= Lemuel Davis =

American computer programmer

Lemuel Lanier Davis (born 1953 in Mississippi) is a software engineer and former professor at Palomar College.

==Education==
Lemuel (Lem) Davis earned his master's degree in electrical engineering (M.S.E.E.) from the University of Illinois at Urbana–Champaign. He earned his bachelor's degree in electrical engineering (B.S.E.E.) from the University of South Alabama.

==Career==
Davis's career contributions are primarily in the field of computer animation systems. His career highlights include winning an Academy of Motion Picture Arts and Sciences Scientific and Engineering Award in 1991 for his work at Walt Disney Studios with the Computer Animation Production System (CAPS) team. CAPS was a significant advancement in the field of animation, as it was the first digital ink and paint system used in animated feature films. Michael Eisner later wrote, "This new technology, Lem argued, had the potential to revolutionize animated movies, both by creating efficiencies and by giving artists a new range of creative capacities that were the equivalent of moving from writing by hand to using a personal computer." As a lead architect of the CAPS team, Davis worked as a technical director on Disney's first fully computer-animated short film, Oilspot and Lipstick. Davis is credited with the concept of the experimental film, in which two junkyard dogs fall in love and are menaced by a monster made of junk.

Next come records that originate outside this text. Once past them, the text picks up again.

Lemma record_field (b : jsval) (k : string) :
  record b = true ->
  nullish b = false /\ get b k = Normal (get_opt b k) /\
  scalar (get_opt b k) = true.
Proof.
  destruct b as [| | x | n | s | l | fs]; simpl; try discriminate.
  intros H. split; [reflexivity |]. split; [reflexivity |].
  unfold lookup_field. induction fs as [| kv fs IH]; simpl; [reflexivity |].
  simpl in H. apply andb_true_iff in H. destruct H as (Hkv & Hfs).
  destruct (String.eqb (fst kv) k); [exact Hkv | exact (IH Hfs)].
Qed.

Lemma children_scalars (l : list jsval) :
  forallb scalar l = true -> Screen.place_all (map Screen.Child l) = Normal tt.
Proof.
  induction l as [| x l IH]; simpl; [reflexivity |].
  rewrite andb_true_iff. intros [Hx Hl].
  rewrite (proj1 (scalar_places x Hx)). simpl. exact (IH Hl).
Qed.

Lemma bundle_button_record (b : jsval) :
  record b = true -> Screen.paint (Screen.bundle_button b) = Normal tt.
Proof.
  intros Hb. unfold Screen.bundle_button, Screen.paint.
  destruct (record_field b "site_bundle_id" Hb) as (_ & -> & Hid).
  destruct (record_field b "first_app" Hb) as (_ & _ & Hf).
  destruct (record_field b "last_app" Hb) as (_ & _ & Hl).
  destruct (record_field b "council_name" Hb) as (_ & _ & Hc).
  destruct (record_field b "n_apps" Hb) as (_ & _ & Hn).
  destruct (record_field b "sample_address" Hb) as (_ & _ & Ha).
  simpl.
  rewrite (proj2 (scalar_places _ Hf)), (proj2 (scalar_places _ Hl)),
    (proj2 (scalar_places _ Hid)). simpl.
  rewrite (proj1 (scalar_places _ Hc)), (proj1 (scalar_places _ Hn)),
    (proj1 (scalar_places _ Ha)). reflexivity.
Qed.
Lemma Weighted_init_accepts_witness :
  Weighted_init Temp [PStr "lon"] [lon] =
    if forallb (fun w => existsb (fun i => match nth_error (axes Temp) i with
                                           | Some a => axis_eqb w a
                                           | None => false
                                           end)
                                 (indices (mkReduced (mkVar [lat] float64 "Temp" None) 64 Temp
                                                     [1%nat] [lat; lon]))) [lon]
    then Ok (mkReduced (mkVar [lat] float64 "Temp" None) 64 Temp [1%nat] [lat; lon])
    else Raise (AssertionError "The provided weights do not match the reduced axes").
Proof.
  apply (@Weighted_init_accepts axis axis_class axis_like (list float) Temp [PStr "lon"] [lon]).
  - exact axis_eqb_eq.
  - repeat constructor; simpl; [intros [H|[]]; discriminate | intros []].
  - reflexivity.
Defined.

(** ** var.py: loading a variable *)

Import VarLoad.
(** * EPiC Grasshopper: the flow-calculation and aggregation engine

    A shallow embedding of the flow arithmetic of [epic/epic.py]:
    the replacement scheduler [_get_num_replacements], the assembly flow
    calculator ([EPiCAssembly._calculate_flows], [_fill_flows_dict],
    [calculate_flows]), the dictionary merge [sum_numerical_dictionary_values]
    and the analysis aggregator ([EPiCAnalysis.__init__],
    [sum_by_assembly_and_material], [EPiCBuiltAsset.__init__]).

    Modelling conventions.
    - The plugin runs under IronPython 2.7 (it imports [cPickle] and calls
      [reload]); Python 2 semantics are used where they differ from
      Python 3 (integer [/], comparison of [None] with a number).
    - Python [int] is [Z].  Python [float] is an exact rational kept in
      lowest terms; rounding, overflow, infinities and NaN are outside the
      model.  In particular addition is associative here: where the code
      adds leaves that were themselves sums (the merge of two entries of
      one name), an equality proved here can differ in the last bit under
      IEEE arithmetic.
    - Periods of analysis and service lives are years, typed [int] as the
      docstrings of the source say; [None] is [None] of [option].
    - A Python [dict] / [OrderedDict] is an association list in insertion
      order with unique keys.
    - A raised exception is the [Raise] constructor of [outcome]. *)

From Stdlib Require Import ZArith QArith Qabs Qround Qreduction.
From Stdlib Require Import String Ascii List Bool Lia.
Import ListNotations.

Set Warnings "-register-all".

Local Open Scope string_scope.
Local Open Scope Z_scope.

(** ** Exceptions and the error monad *)

Inductive exn : Type :=
| TypeError
| ZeroDivisionError
| ValueError
| KeyError
| AttributeError.

Inductive outcome (A : Type) : Type :=
| Ok (a : A)
| Raise (e : exn).

Arguments Ok {A} a.
Arguments Raise {A} e.

Definition bind {A B : Type} (c : outcome A) (k : A -> outcome B) : outcome B :=
  match c with
  | Ok a => k a
  | Raise e => Raise e
  end.

Notation "x <- c ;; k" := (bind c (fun x => k))
  (at level 61, c at next level, right associativity).

(** ** Python numbers *)

Module PyNum.

(** A float: a rational in lowest terms. *)
Definition float : Type := Q.

Definition fadd (x y : float) : float := Qred (x + y).
Definition fmul (x y : float) : float := Qred (x * y).
Definition fdiv (x y : float) : float := Qred (x / y).
Definition fabs (x : float) : float := Qred (Qabs x).

Inductive num : Type :=
| NInt (z : Z)
| NFloat (q : float).

(** The value of a number as a float (Python's implicit coercion). *)
Definition to_float (n : num) : float :=
  match n with
  | NInt z => inject_Z z
  | NFloat q => q
  end.

Definition is_float (n : num) : bool :=
  match n with
  | NInt _ => false
  | NFloat _ => true
  end.

(** [a + b] *)
Definition nadd (a b : num) : num :=
  match a, b with
  | NInt x, NInt y => NInt (x + y)
  | _, _ => NFloat (fadd (to_float a) (to_float b))
  end.

(** [a * b] *)
Definition nmul (a b : num) : num :=
  match a, b with
  | NInt x, NInt y => NInt (x * y)
  | _, _ => NFloat (fmul (to_float a) (to_float b))
  end.

(** [abs(a)] *)
Definition nabs (a : num) : num :=
  match a with
  | NInt x => NInt (Z.abs x)
  | NFloat q => NFloat (fabs q)
  end.

(** [a == b] on numbers *)
Definition num_eqb (a b : num) : bool := Qeq_bool (to_float a) (to_float b).

(** Truth value of a number: non-zero. *)
Definition truthy (a : num) : bool := negb (num_eqb a (NInt 0)).

(** [a / b] in Python 2: floor division on two ints, true division as
    soon as one operand is a float. *)
Definition ndiv (a b : num) : outcome num :=
  if num_eqb b (NInt 0) then Raise ZeroDivisionError
  else match a, b with
       | NInt x, NInt y => Ok (NInt (x / y))
       | _, _ => Ok (NFloat (fdiv (to_float a) (to_float b)))
       end.
(** * Solder Reflow Hot Plate controller: a shallow embedding of [main.cpp]

    The development embeds the firmware's thermal control core
    (thermistor fault detection, the reflow state machine, the two PID
    loops, parameter editing and EEPROM persistence, the encoder
    interrupt handlers, and the [loop()] body that drives them) as Rocq
    functions over a record of the program's global variables, and
    proves or refutes properties of it.

    Conventions.
    - [uint8_t] values are [Z] reduced modulo 256 ([u8]); [int] is the
      16-bit AVR [int], reduced with [i16]; [unsigned long] is reduced
      modulo 2^32 ([u32]).  Signed overflow and out-of-range
      conversions, undefined in C++, wrap around as avr-gcc makes them.
    - [double] values are exact rationals ([Q]).  Statements about them
      use the setoid equality [==].  The rounding of the binary
      floating-point arithmetic of the target, and its infinities and
      NaN, are not modelled: properties are stated where they depend on
      neither.
    - Hardware inputs (the push button, [millis()], the converted
      thermistor temperatures) are arguments of the functions that read
      them.  The conversion of ADC counts to degrees in [readThermistor]
      goes through the floating-point logarithm and is not modelled: the
      converted temperature is the input of the fault logic.
    - A local variable read before it is written (the two failure
      counters of [readThermistor]) is an input as well.
    - Display-only variables ([curPos], [T1Disp], [T2Disp]), the drawing
      calls and the busy-wait delays are left out.
    - The EEPROM is a function from addresses to bytes.  Properties of
      the array routines are stated for cells inside the 1024 bytes of
      the ATmega328P.
    - Each function keeps the name it has in the source.  Bodies of
      [if] blocks that the proofs treat one at a time are named
      separately ([calcReflowProfile], [confirmYes], [startRun], ...)
      next to the function they belong to. *)

From Stdlib Require Import ZArith QArith List Bool Lia.
From Stdlib Require Import Qfield Lqa.
Import ListNotations.

Set Implicit Arguments.
Open Scope Z_scope.

(* ================================================================== *)
(** ** Machine integers and rationals *)
(* ================================================================== *)

Definition u8 (z : Z) : Z := z mod 256.
Definition i16 (z : Z) : Z := (z + 32768) mod 65536 - 32768.
Definition u32 (z : Z) : Z := z mod 4294967296.

(** [x < y] on rationals, as a boolean. *)
Definition Qlt_bool (x y : Q) : bool := negb (Qle_bool y x).

(** Conversion of a [double] to an integer: truncation toward zero. *)
Definition Qtrunc (q : Q) : Z := Z.quot (Qnum q) (Zpos (Qden q)).

(** Conversion of a [double] to the 16-bit [int]. *)
Definition double_to_int (q : Q) : Z := i16 (Qtrunc q).

(** C arrays of a fixed size: reads outside the array are undefined in
    the source and return the default here; writes outside the array
    are undefined in the source and do nothing here. *)
Definition arr_get {A} (d : A) (l : list A) (i : Z) : A :=
  if (0 <=? i) && (i <? Z.of_nat (length l)) then nth (Z.to_nat i) l d else d.

Fixpoint list_set {A} (l : list A) (n : nat) (v : A) : list A :=
  match l, n with
  | [], _ => []
  | _ :: t, O => v :: t
  | h :: t, S n' => h :: list_set t n' v
  end.

Definition arr_set {A} (l : list A) (i : Z) (v : A) : list A :=
  if (0 <=? i) && (i <? Z.of_nat (length l)) then list_set l (Z.to_nat i) v else l.

(* ================================================================== *)
(** ** The Arduino PID library ([#include <PID_v1.h>])

    [main.cpp] instantiates two [PID] objects of the Arduino PID library
    (version 1).  The library is an external dependency of the sketch;
    the module below follows its [PID_v1.cpp].  The object's three
    pointers ([myInput], [myOutput], [mySetpoint]) are modelled by
    passing the pointed-to values in and returning the new output. *)
(* ================================================================== *)

Module PID.

Local Open Scope Q_scope.

Record t : Type := mk {
  kp : Q; ki : Q; kd : Q;
  dispKp : Q; dispKi : Q; dispKd : Q;
  pOnE : bool;
  reverse : bool;            (* controllerDirection == REVERSE *)
  outMin : Q; outMax : Q;
  inAuto : bool;
  SampleTime : Z;            (* unsigned long, milliseconds *)
  lastTime : Z;              (* unsigned long *)
  outputSum : Q;
  lastInput : Q
}.

Definition clamp (p : t) (x : Q) : Q :=
  if Qlt_bool (outMax p) x then outMax p
  else if Qlt_bool x (outMin p) then outMin p
  else x.

(** [PID::SetTunings(Kp, Ki, Kd, POn)] *)
Definition SetTunings (Kp Ki Kd : Q) (POnE : bool) (p : t) : t :=
  if Qlt_bool Kp 0 || Qlt_bool Ki 0 || Qlt_bool Kd 0 then p
  else
    let SampleTimeInSec := inject_Z (SampleTime p) / 1000 in
    let kp' := Kp in
    let ki' := Ki * SampleTimeInSec in
    let kd' := Kd / SampleTimeInSec in
    mk (if reverse p then 0 - kp' else kp')
       (if reverse p then 0 - ki' else ki')
       (if reverse p then 0 - kd' else kd')
       Kp Ki Kd POnE (reverse p) (outMin p) (outMax p) (inAuto p)
       (SampleTime p) (lastTime p) (outputSum p) (lastInput p).

(** [PID::SetSampleTime(NewSampleTime)] *)
Definition SetSampleTime (NewSampleTime : Z) (p : t) : t :=
  if (0 <? NewSampleTime)%Z then
    let ratio := inject_Z NewSampleTime / inject_Z (SampleTime p) in
    mk (kp p) (ki p * ratio) (kd p / ratio)
       (dispKp p) (dispKi p) (dispKd p) (pOnE p) (reverse p)
       (outMin p) (outMax p) (inAuto p)
       NewSampleTime (lastTime p) (outputSum p) (lastInput p)
  else p.

(** [PID::Initialize()]: called on the MANUAL to AUTOMATIC edge. *)
Definition Initialize (input output : Q) (p : t) : t :=
  mk (kp p) (ki p) (kd p) (dispKp p) (dispKi p) (dispKd p) (pOnE p)
     (reverse p) (outMin p) (outMax p) (inAuto p) (SampleTime p)
     (lastTime p) (clamp p output) input.

(** [PID::SetMode(Mode)]; [automatic] is [Mode == AUTOMATIC]. *)
Definition SetMode (automatic : bool) (input output : Q) (p : t) : t :=
  let p1 := if automatic && negb (inAuto p)
            then Initialize input output p else p in
  mk (kp p1) (ki p1) (kd p1) (dispKp p1) (dispKi p1) (dispKd p1)
     (pOnE p1) (reverse p1) (outMin p1) (outMax p1) automatic
     (SampleTime p1) (lastTime p1) (outputSum p1) (lastInput p1).

(** [PID::Compute()]: returns the object and the value of [*myOutput]
    after the call.  [now] is the value of [millis()]. *)
Definition Compute (now : Z) (input setpoint output : Q) (p : t) : t * Q :=
  if negb (inAuto p) then (p, output)
  else
    let timeChange := u32 (now - lastTime p)%Z in
    if (SampleTime p <=? timeChange)%Z then
      let error := setpoint - input in
      let dInput := input - lastInput p in
      let sum1 := outputSum p + ki p * error in
      let sum2 := if pOnE p then sum1 else sum1 - kp p * dInput in
      let sum3 := clamp p sum2 in
      let out0 := if pOnE p then kp p * error else 0 in
      let out1 := out0 + (sum3 - kd p * dInput) in
      let out2 := clamp p out1 in
      (mk (kp p) (ki p) (kd p) (dispKp p) (dispKi p) (dispKd p) (pOnE p)
          (reverse p) (outMin p) (outMax p) (inAuto p) (SampleTime p)
          now sum3 input,
       out2)
    else (p, output).

(** The seven-argument constructor
    [PID(Input, Output, Setpoint, Kp, Ki, Kd, ControllerDirection)]:
    proportional on error, output limits 0..255, sample time 100 ms,
    manual mode.  [now] is [millis()] at construction. *)
Definition construct (now : Z) (Kp Ki Kd : Q) (rev : bool) : t :=
  let p0 := mk 0 0 0 0 0 0 true rev 0 255 false 100%Z 0%Z 0 0 in
  let p1 := SetTunings Kp Ki Kd true p0 in
  mk (kp p1) (ki p1) (kd p1) (dispKp p1) (dispKi p1) (dispKd p1)
     (pOnE p1) (reverse p1) (outMin p1) (outMax p1) (inAuto p1)
     (SampleTime p1) (u32 (now - SampleTime p1)%Z) (outputSum p1)
     (lastInput p1).

End PID.

(* ================================================================== *)
(** ** Global variables of the sketch *)
(* ================================================================== *)

#[projections(primitive)]
Record State : Type := mkState {
  (* thermistors *)
  steinhart1 : Q;
  steinhart2 : Q;
  thermistor1Buffer : Q;
  thermistor2Buffer : Q;
  thermistor1Fail : bool;
  thermistor2Fail : bool;
  (* rotary encoder *)
  interruptsEnabled : bool;          (* the AVR global interrupt flag *)
  menuCounter : Z;
  protectedMenuCounter : Z;
  previousMenuCounter : Z;
  selectCounter : Z;
  encSW : bool;
  (* menu structure *)
  menuIndex : Z;
  selectIndexMax : Z;
  running : bool;
  selectFlag : bool;
  startConfirm : bool;
  (* process variables *)
  wrkInt : Z;
  wrkDouble : Q;
  parametersReflow : list Z;
  parametersPID : list Q;
  parametersPIDint : list Z;
  (* PID variables *)
  pid_Setpoint : Q;
  pid1_Input : Q;
  pid1_Output : Q;
  pid2_Input : Q;
  pid2_Output : Q;
  (* running execution variables *)
  runningBuffer : bool;
  runningState : Z;
  time_now : Z;
  runningSecondCounter : Z;
  initTempSnapshot : Q;
  constTempSP : Z;
  runningMode : bool;
  (* objects and peripherals *)
  hotPlate1PID : PID.t;
  hotPlate2PID : PID.t;
  EEPROM : Z -> Z;                   (* address -> byte *)
  pwm1 : Z;                          (* last analogWrite(pwmPin1, _) *)
  pwm2 : Z                           (* last analogWrite(pwmPin2, _) *)
}.

(** Assignment to one global: the record rebuilt with one field
    replaced.  The setters are generated from the eta-expansion. *)
Definition eta (s : State) : State :=
  mkState (steinhart1 s) (steinhart2 s) (thermistor1Buffer s)
    (thermistor2Buffer s) (thermistor1Fail s) (thermistor2Fail s)
    (interruptsEnabled s) (menuCounter s) (protectedMenuCounter s)
    (previousMenuCounter s) (selectCounter s) (encSW s) (menuIndex s)
    (selectIndexMax s) (running s) (selectFlag s) (startConfirm s)
    (wrkInt s) (wrkDouble s) (parametersReflow s) (parametersPID s)
    (parametersPIDint s) (pid_Setpoint s) (pid1_Input s) (pid1_Output s)
    (pid2_Input s) (pid2_Output s) (runningBuffer s) (runningState s)
    (time_now s) (runningSecondCounter s) (initTempSnapshot s)
    (constTempSP s) (runningMode s) (hotPlate1PID s) (hotPlate2PID s)
    (EEPROM s) (pwm1 s) (pwm2 s).

Ltac setter proj :=
  let v := fresh "v" in
  let s := fresh "s" in
  intros v s;
  let e := eval cbv [eta] in (eta s) in
  match eval pattern (proj s) in e with
  | ?f _ => let r := eval cbv beta in (f v) in exact r
  end.

Definition set_steinhart1 : Q -> State -> State. Proof. setter steinhart1. Defined.
Definition set_steinhart2 : Q -> State -> State. Proof. setter steinhart2. Defined.
Definition set_thermistor1Buffer : Q -> State -> State. Proof. setter thermistor1Buffer. Defined.
Definition set_thermistor2Buffer : Q -> State -> State. Proof. setter thermistor2Buffer. Defined.
Definition set_thermistor1Fail : bool -> State -> State. Proof. setter thermistor1Fail. Defined.
Definition set_thermistor2Fail : bool -> State -> State. Proof. setter thermistor2Fail. Defined.
Definition set_interruptsEnabled : bool -> State -> State. Proof. setter interruptsEnabled. Defined.
Definition set_menuCounter : Z -> State -> State. Proof. setter menuCounter. Defined.
Definition set_protectedMenuCounter : Z -> State -> State. Proof. setter protectedMenuCounter. Defined.
Definition set_previousMenuCounter : Z -> State -> State. Proof. setter previousMenuCounter. Defined.
Definition set_selectCounter : Z -> State -> State. Proof. setter selectCounter. Defined.
Definition set_encSW : bool -> State -> State. Proof. setter encSW. Defined.
Definition set_menuIndex : Z -> State -> State. Proof. setter menuIndex. Defined.
Definition set_selectIndexMax : Z -> State -> State. Proof. setter selectIndexMax. Defined.
Definition set_running : bool -> State -> State. Proof. setter running. Defined.
Definition set_selectFlag : bool -> State -> State. Proof. setter selectFlag. Defined.
Definition set_startConfirm : bool -> State -> State. Proof. setter startConfirm. Defined.
Definition set_wrkInt : Z -> State -> State. Proof. setter wrkInt. Defined.
Definition set_wrkDouble : Q -> State -> State. Proof. setter wrkDouble. Defined.
Definition set_parametersReflow : list Z -> State -> State. Proof. setter parametersReflow. Defined.
Definition set_parametersPID : list Q -> State -> State. Proof. setter parametersPID. Defined.
Definition set_parametersPIDint : list Z -> State -> State. Proof. setter parametersPIDint. Defined.
Definition set_pid_Setpoint : Q -> State -> State. Proof. setter pid_Setpoint. Defined.
Definition set_pid1_Input : Q -> State -> State. Proof. setter pid1_Input. Defined.
Definition set_pid1_Output : Q -> State -> State. Proof. setter pid1_Output. Defined.
Definition set_pid2_Input : Q -> State -> State. Proof. setter pid2_Input. Defined.
Definition set_pid2_Output : Q -> State -> State. Proof. setter pid2_Output. Defined.
Definition set_runningBuffer : bool -> State -> State. Proof. setter runningBuffer. Defined.
Definition set_runningState : Z -> State -> State. Proof. setter runningState. Defined.
Definition set_time_now : Z -> State -> State. Proof. setter time_now. Defined.
Definition set_runningSecondCounter : Z -> State -> State. Proof. setter runningSecondCounter. Defined.
Definition set_initTempSnapshot : Q -> State -> State. Proof. setter initTempSnapshot. Defined.
Definition set_constTempSP : Z -> State -> State. Proof. setter constTempSP. Defined.
Definition set_runningMode : bool -> State -> State. Proof. setter runningMode. Defined.
Definition set_hotPlate1PID : PID.t -> State -> State. Proof. setter hotPlate1PID. Defined.
Definition set_hotPlate2PID : PID.t -> State -> State. Proof. setter hotPlate2PID. Defined.
Definition set_EEPROM : (Z -> Z) -> State -> State. Proof. setter EEPROM. Defined.
Definition set_pwm1 : Z -> State -> State. Proof. setter pwm1. Defined.
Definition set_pwm2 : Z -> State -> State. Proof. setter pwm2. Defined.
Lemma read_rows_raises (worksheet : Type) (self : PowerFlow.PowerFlow worksheet)
    (rows : list bus_row) (s_total : complex) (buses : list PowerFlow.Bus) :
  PowerFlow.power_base_mva worksheet self = 0 -> rows <> [] ->
  read_rows worksheet self rows s_total buses = Raises ZeroDivisionError.
Proof.
  intros Hb Hrows. destruct rows as [|row rows]; [congruence|]. simpl.
  unfold complex_div_float.
  destruct (Req_dec_T (PowerFlow.power_base_mva worksheet self) 0) as [_|H0];
    [reflexivity|contradiction].
Qed.

Lemma insert_by_number_perm (b : PowerFlow.Bus) (l : list PowerFlow.Bus) :
  Permutation (insert_by_number b l) (b :: l).
Proof.
  induction l as [|c l IH]; simpl; [apply Permutation.Permutation_refl|].
  destruct (PowerFlow.number b <=? PowerFlow.number c)%Z.
  - apply Permutation.Permutation_refl.
  - apply Permutation.perm_trans with (c :: b :: l).
    + apply Permutation.perm_skip. exact IH.
    + apply Permutation.perm_swap.
Qed.

Lemma sorted_by_number_perm (l : list PowerFlow.Bus) :
  Permutation (sorted_by_number l) l.
Proof.
  induction l as [|b l IH]; simpl; [apply Permutation.perm_nil|].
  apply Permutation.perm_trans with (b :: sorted_by_number l).
  - apply insert_by_number_perm.
  - apply Permutation.perm_skip. exact IH.
Qed.

Lemma sorted_by_number_length (l : list PowerFlow.Bus) :
  length (sorted_by_number l) = length l.
Proof. apply Permutation.Permutation_length, sorted_by_number_perm. Qed.
(** * A shallow embedding of the legal-assistant answer orchestrator

    The development embeds [SmartLegalChatbot] (chatbot.py) and the part of
    [VectorStoreManager] it calls (vector_store.py).

    - Python [str] is [string]; a character stands for one code point of the
      8-bit range.  The fixed messages keep their symbols as written in the
      source; nothing below depends on the length of a fixed message.
    - Python exceptions are values of [exn]; a computation that may raise
      returns a [res].  Every [except Exception] handler of the source is a
      [try_except] here.
    - The hosted services (index listing, vector search, generation) are
      functions of an environment [Env]: each one answers from the time and
      the calls made so far, so an environment can script any sequence of
      successes and failures.  A generation call that returns gives a
      [Response]; reading its [text] can still raise, as the accessor of
      the library does for a response that carries no text.
    - [print] writes a line to the console.  The lines the methods of
      [VectorStoreManager] print are ASCII literals, at most followed by
      the message of an exception of a hosted service, and are taken to be
      printable.  The one line with a symbol outside ASCII is printed by
      [get_embeddings]: there the console decides, and [print] raises when
      it cannot encode the line.
    - [time.time()] reads a clock kept in the external state; the clock is a
      rational number of seconds (the source uses floats, whose rounding is
      not modelled).  [time.sleep d] advances it by [d], and every call to a
      hosted service advances it by the latency the environment gives. *)

From Stdlib Require Import String Ascii List Bool Arith ZArith QArith Lia Lqa.
From Stdlib Require Import DecimalString Sorted.
Import ListNotations.
Close Scope Q_scope.
Open Scope string_scope.

(** ** Python values, exceptions and the string operations the source uses *)

Module Py.

Record exn : Type := Exn { exc_type : string; exc_msg : string }.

It debuted at the 1987 SIGGRAPH Conference and was shown again in 1988 at the NCGA Video Showcase. As part of the CAPS team, Davis worked on The Little Mermaid (1989) and The Rescuers Down Under (1990). The CAPS system was in use until 2003.

In 2000, Davis won the Society of Motion Picture and Television Engineers Journal Award along with Arjun Ramamurthy and Franz Herbert for their article, "Achieving Color Match Between Scanner, Monitor, and Film: A Color Management Implementation for Feature Animation."

During Davis's time at Disney, he contributed to the animated films The Black Cauldron (1985) and The Rescuers Down Under (1990) as Digital Production System Developer. At Warner Bros. Studios, Davis contributed to the animated films Balto (1995) as Director of Technology, Quest for Camelot (1998), The Iron Giant (1999) as Technology Supervisor, and Osmosis Jones (2001) as Technology Manager. He later worked for Laika, Inc. as they produced Coraline (2009).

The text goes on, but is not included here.